Certains d’entre vous le savent sûrement, cela se démontre aujourd’hui grâce à l’utilisation du calcul intégral. Mais ce calcul n’est pas connu à l’époque, puisqu’il sera inventé un peu plus tard par Newton… À la place de cela, Galilée utilise une démonstration géométrique, seule discipline connue à l’époque pour l’analyse des courbes comme les trajectoires. Cette démonstration nous paraîtrait aujourd’hui très lourde, je l’ai néanmoins mise en annexe pour les plus courageux d’entre vous.

... doit redescendre

Reste à savoir si son intuition était juste. Pour cela, il cherche à savoir quelle distance un objet en chute libre parcourt pendant un temps donné. Pour cela, il fait rouler des billes sur un support incliné sur lequel il a disposé des petites clochettes, que la bille fera sonner en passant.

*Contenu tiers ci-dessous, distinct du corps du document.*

(** * x402 payment protocol: verifier, settler, client, facilitator and
      resource-server middleware.

    Shallow embedding of [src/backend/protocol.py], [verification.py],
    [settlement.py], [client.py], [facilitator_server.py] and
    [resource_server.py].

    Conventions.
    - A Python [str] is a [string], one character per code point; text
      with a code point from 256 up is outside the model.
    - A Python [bytes] is a [list Z] of values in [0, 256).
    - A Python [int] is a [Z].
    - Code that may raise lives in the error monad [Exc]; a [try]/[except]
      is [try_except].
    - Calls that leave the repository and depend on the outside world or on
      key material (base64/JSON decoding of the header, the chain tip, the
      elliptic-curve recovery) are parameters of the sections that use them.
      Deterministic library helpers the claims depend on (EIP-55 checksums,
      EIP-712 hashing, Keccak-256, [int()]/[str()]) are written out. *)

From Stdlib Require Import ZArith List String Ascii Bool Lia.
From Stdlib Require Import Floats.SpecFloat.
From Bignums Require Import BigZ.
Import ListNotations.
Open Scope string_scope.
Open Scope Z_scope.

(* ================================================================== *)
(** * Exceptions as values *)
(* ================================================================== *)

(** The exception classes that the modelled code can meet.  All of them
    derive from [Exception]; [JSONDecodeError], [BinasciiError] and
    [ValidationError] derive from [ValueError] as they do in Python. *)
Inductive exn_class : Type :=
| ValueError
| JSONDecodeError
| BinasciiError
| ValidationError
| TypeError
| IndexError
| OverflowError
| Timeout
| OtherError.

(** An exception instance: its class and [str(e)]. *)
Record exn : Type := Exn { exn_cls : exn_class; exn_str : string }.

Inductive Exc (A : Type) : Type :=
| Return (a : A)
| Raise (e : exn).
Arguments Return {A} a.
Arguments Raise {A} e.

Definition bind {A B : Type} (m : Exc A) (k : A -> Exc B) : Exc B :=
  match m with
  | Return a => k a
  | Raise e => Raise e
  end.

Notation "x <- m ;; k" := (bind m (fun x => k))
  (at level 61, m at next level, right associativity).

Notation "' pat <- m ;; k" :=
  (bind m (fun x => match x with pat => k end))
  (at level 61, pat pattern, m at next level, right associativity).

(** [try: body except <classes matched by handles> as e: handler e];
    an exception the clause does not match propagates. *)
Definition try_except {A : Type} (body : Exc A)
           (handles : exn_class -> bool) (handler : exn -> Exc A) : Exc A :=
  match body with
  | Return a => Return a
  | Raise e => if handles (exn_cls e) then handler e else Raise e
  end.

(** A [try] with several [except] clauses: the first clause whose class
    test accepts the exception handles it. *)
Fixpoint first_clause {A : Type} (e : exn)
         (clauses : list ((exn_class -> bool) * (exn -> Exc A))) : Exc A :=
  match clauses with
  | [] => Raise e
  | (handles, handler) :: rest =>
      if handles (exn_cls e) then handler e else first_clause e rest
  end.

Definition try_clauses {A : Type} (body : Exc A)
           (clauses : list ((exn_class -> bool) * (exn -> Exc A))) : Exc A :=
  match body with
  | Return a => Return a
  | Raise e => first_clause e clauses
  end.

Definition exn_class_eqb (a b : exn_class) : bool :=
  match a, b with
  | ValueError, ValueError | JSONDecodeError, JSONDecodeError
  | BinasciiError, BinasciiError | ValidationError, ValidationError
  | TypeError, TypeError | IndexError, IndexError
  | OverflowError, OverflowError | Timeout, Timeout
  | OtherError, OtherError => true
  | _, _ => false
  end.
(** [pipe(io, subtitle_url)] of each modelled class. *)
Definition pipe (self : Downloader) (io : IOContext) (subtitle_url : option string) : M rd :=
  match kind self with
  | RTMPBackend _ => external_pipe self io subtitle_url
  | HDSBackend _ _ _ =>
      res <- external_pipe self io subtitle_url ;;
      cleanup_cookies ;;
      ret res
  | HLSBackend url long_probe | HLSAudioBackend url long_probe =>
      commands <- (if opt_str_truthy subtitle_url
                   then a <- build_pipe_with_subtitles_args url long_probe io
                               (str_or subtitle_url "") ;; ret [a]
                   else a <- build_pipe_args self io ;; ret [a]) ;;
      let env : option Subprocess.env := None in
      Subprocess.execute environ commands env
  end.





End Pipes.

(** ** Reading the model's results *)

(** [d[k]] on a dict kept as an association list. *)
Definition env_lookup (d : Subprocess.env) (k : string) : option string :=
  match find (fun kv => String.eqb (fst kv) k) d with
  | Some (_, v) => Some v
  | None => None
  end.

(** The [Popen] calls and [stdout.close()] calls [start_process] makes for a
    chain, as events: process [i] reads the previous process's output unless
    it is the head, pipes its output unless it is the last, and only the
    head gets the parent-death signal (not on Windows); then every output
    pipe but the last one is closed. *)
Definition pipeline_events (windows : bool) (commands : list (list string))
           (env : option Subprocess.env) : list event :=
  let n := length commands in
  (map (fun p => EvPopen (fst p) (snd p) (negb (Nat.eqb (fst p) 0))
                         (negb (Nat.eqb (fst p) (n - 1))) env
                         (Nat.eqb (fst p) 0 && negb windows))
       (combine (seq 0 n) commands)
   ++ map EvCloseStdout (seq 0 (n - 1)))%list.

Pourquoi un tel dispositif ? Eh bien, Galilée ne dispose pas à son époque d'horloge assez précise. Il se sert donc du chronomètre le plus précis de son temps : l'oreille humaine. En effet, lorsque vous entendez un tintement répétitif, vous arrivez facilement à faire la différence entre un son régulier ("TiiiiingTiiiiingTiiiiing") et un son irrégulier ("TiiiiingTiiiingTiiingTiing"). Galilée dispose donc des sonnettes à intervalles variables le long du parcours de la bille, jusqu'à obtenir un tintement régulier.
Et voici ce qu'il obtient :

Le tintement est régulier lorsque les clochettes sont placées à des intervalles de 1, 3, 5, 7, …

La bille met donc le même temps pour parcourir la première unité de distance que les trois unités suivantes, puis elle parcourt les cinq unités suivantes pendant la même durée. La chute des corps semble suivre une étrange "loi des nombres impairs" (1, 3, 5, 7 …).

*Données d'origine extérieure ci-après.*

(** * Deal analytics dashboard: filtering, sorting and aggregation

    A shallow embedding of the data pipeline of
    [src/DealAnalyticsDashboard.jsx] (the full dashboard) and of the
    simplified dashboard variant shipped next to it: the [filteredDeals]
    predicate, the [sortedDeals] comparator, [summaryStats] and the chart
    aggregations.

    The code is JavaScript, so the first part of the file fixes the
    fragment of the language the pipeline relies on: dynamically typed
    cell values, IEEE-754 numbers (Rocq's primitive binary64 floats),
    truthiness, the relational operators, string/number conversions and
    the [Date] constructor.  Strings are sequences of 8-bit characters
    with ASCII case mapping and ASCII white space; the embedding is exact
    on ASCII text. *)

From Stdlib Require Import ZArith QArith Floats Ascii String List Bool Lia.
From Stdlib Require Import Sorting.Permutation Sorting.Sorted.
From stdpp Require Import gmap strings list.

Local Open Scope string_scope.
Local Open Scope Z_scope.

(* ===================================================================== *)
(** * The JavaScript fragment                                             *)
(* ===================================================================== *)

Module JS.

(** A CSV cell after [Papa.parse] with [dynamicTyping]: a number, a
    boolean, a string, [null] for an empty cell, and [undefined] when the
    row has no such column.  (Cells that the parser turns into [Date]
    objects, those written as ISO timestamps, are not covered.) *)
Inductive value : Type :=
| VUndefined
| VNull
| VBool (b : bool)
| VNum (n : float)
| VStr (s : string).

(** A row object: field name to cell; a missing key reads [undefined]. *)
Abbreviation record := (gmap string value).

Definition get (o : record) (k : string) : value :=
  match o !! k with
  | Some v => v
  | None => VUndefined
  end.

(** ** Numbers *)

Definition isNaN (x : float) : bool := negb (PrimFloat.eqb x x).

(** The number nearest to an integer (round to nearest, ties to even). *)
Definition Z2F (z : Z) : float :=
  SF2Prim (binary_normalize prec emax z 0 false).

(** The number nearest to the fraction [n / d], with the sign [neg]. *)
Definition ratio2F (neg : bool) (n d : positive) : float :=
  SF2Prim (SFdiv prec emax (S754_finite neg n 0) (S754_finite false d 0)).

(** The number nearest to [m * 10 ^ e10] for [0 <= m]; the two guards cut
    off exponents whose value is an overflow or an underflow whatever the
    digits are, so that no astronomically large power is ever built. *)
Definition decToFloat (neg : bool) (m e10 : Z) : float :=
  let signed (x : float) := if neg then PrimFloat.opp x else x in
  match m with
  | Zpos p =>
      if 0 <=? e10 then
        if 310 <? e10 then signed PrimFloat.infinity
        else signed (Z2F (m * 10 ^ e10))
      else if Z.log2 m + 1 <? 3 * (- e10) - 1100 then signed PrimFloat.zero
      else ratio2F neg p (Z.to_pos (10 ^ (- e10)))
  | _ => signed PrimFloat.zero
  end.

(** ** Characters and strings *)

Definition code (c : ascii) : Z := Z.of_nat (nat_of_ascii c).

Definition isDigit (c : ascii) : bool := (48 <=? code c) && (code c <=? 57).

Definition digitVal (c : ascii) : Z := code c - 48.

Definition hexVal (c : ascii) : option Z :=
  let n := code c in
  if (48 <=? n) && (n <=? 57) then Some (n - 48)
  else if (65 <=? n) && (n <=? 70) then Some (n - 55)
  else if (97 <=? n) && (n <=? 102) then Some (n - 87)
  else None.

Les espaces parcourus en des temps égaux par un mobile partant du repos ont entre eux même rapport que les nombres impairs successifs à partir de l'unité.

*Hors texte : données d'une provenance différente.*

(** C7.  When the answer of the model parses to an object whose [steps] are
    [n] well-formed steps, the guide has [n] steps, the [i]-th of which is
    the [i]-th object of the answer with [imageUrl] set to the thumbnail
    [https://img.youtube.com/vi/<id>/hqdefault.jpg] of the video and
    [videoUrl] to the link
    [https://www.youtube.com/watch?v=<id>&t=<timestamp>s] made of the
    identifier and of the timestamp of that very step, whatever the object
    held under these two names; its other properties are kept. *)
Theorem steps_are_enriched_in_order (P : Platform) (R : App.Remote) (url : string)
        (isManual : bool) (manualScript : string) (st : App.State)
        (data : value) (contents : string) (text : option string) (result : value)
        (xs : list value) (id : string) :
  truthy_string url = true ->
  App.api_process R (App.request url isManual manualScript) =
    FetchResponds true (Some data) ->
  data <> JNull ->
  App.prompt P (field data "transcript") = Some contents ->
  App.generateContent R contents = App.AIResponds text ->
  JSON_parse P (App.text_or_default text) = Some result ->
  prop result "steps" = Got (JArr xs) ->
  Forall (fun x => Spec.well_formed_step x = true) xs ->
  ToString_opt P (field data "videoId") = Some id ->
  exists g : App.GuideData,
    App.guide (App.handleProcess P R url isManual manualScript st) = Some g /\
    List.length (App.steps g) = List.length xs /\
    forall (i : nat) (x : value),
      nth_error xs i = Some x ->
      exists (fields : list (string * value)) (q : Q) (s : App.Step),
        x = JObj fields /\
        lookup "timestamp" fields = Some (JNum q) /\
        nth_error (App.steps g) i = Some s /\
        lookup "imageUrl" s =
          Some (JStr ("https://img.youtube.com/vi/" ++ id ++ "/hqdefault.jpg")) /\
        lookup "videoUrl" s =
          Some (JStr ("https://www.youtube.com/watch?v=" ++ id ++ "&t="
                        ++ Number_toString P q ++ "s")) /\
        forall key : string,
          key <> "imageUrl" -> key <> "videoUrl" -> lookup key s = lookup key fields.
Proof.
  intros Hu Hapi Hdata Hp Hai Hparse Hsteps Hwf Hid.
  rewrite (handleProcess_answered P R url isManual manualScript st data contents text
             Hu Hapi Hdata Hp Hai).
  rewrite Hparse. unfold App.stepsWithImages. rewrite Hsteps.
  destruct (App.enrich_all P (field data "videoId") xs) as [out |] eqn:Hout.
  - destruct (enrich_all_nth P _ xs out Hout) as [Hlen Hnth].
    eexists. split; [reflexivity |]. split; [exact Hlen |].
    intros i x Hi. destruct (Hnth i x Hi) as (s & Hs & He).
    assert (Hx : Spec.well_formed_step x = true).
    { rewrite Forall_forall in Hwf. apply Hwf. eapply nth_error_In. exact Hi. }
    destruct (well_formed_step_timestamp x Hx) as (fields & q & -> & Hq).
    destruct (enrich_links P _ _ s id He Hid) as (_ & t & Ht & _ & H1 & H2 & H3).
    unfold field, prop in Ht. rewrite Hq in Ht. injection Ht as <-.
    exists fields, q, s. repeat split; assumption.
  - exfalso. apply enrich_all_none in Hout. destruct Hout as (x & Hin & He).
    rewrite Forall_forall in Hwf.
    destruct (well_formed_step_timestamp x (Hwf x Hin)) as (fields & q & -> & Hq).
    rewrite enrich_non_null, Hid in He by discriminate.
    unfold field, prop in He. rewrite Hq in He. discriminate.
Qed.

Galileo Galilei, Discours et démonstrations mathématiques concernant deux sciences nouvelles

Mais si on considère la distance parcourue en fonction du temps:

  • en une unité de temps, la bille parcourt $1$ unité de distance.
  • en deux unités de temps, la bille parcourt $1 + 3 = 4$ unités de distance.
  • en trois unités de temps, elle parcourt $1 + 3 + 5 = 9$ unités de distance.

Que remarquez-vous ?

La distance est proportionnelle au carré du temps.

Et c'est bien là la loi à laquelle Galilée est parvenue, et qui a été confirmée depuis.


Ce que Newton va faire, c'est montrer que cette chute des corps s'applique à l'Univers entier: ce sera la naissance de la théorie de la gravitation universelle.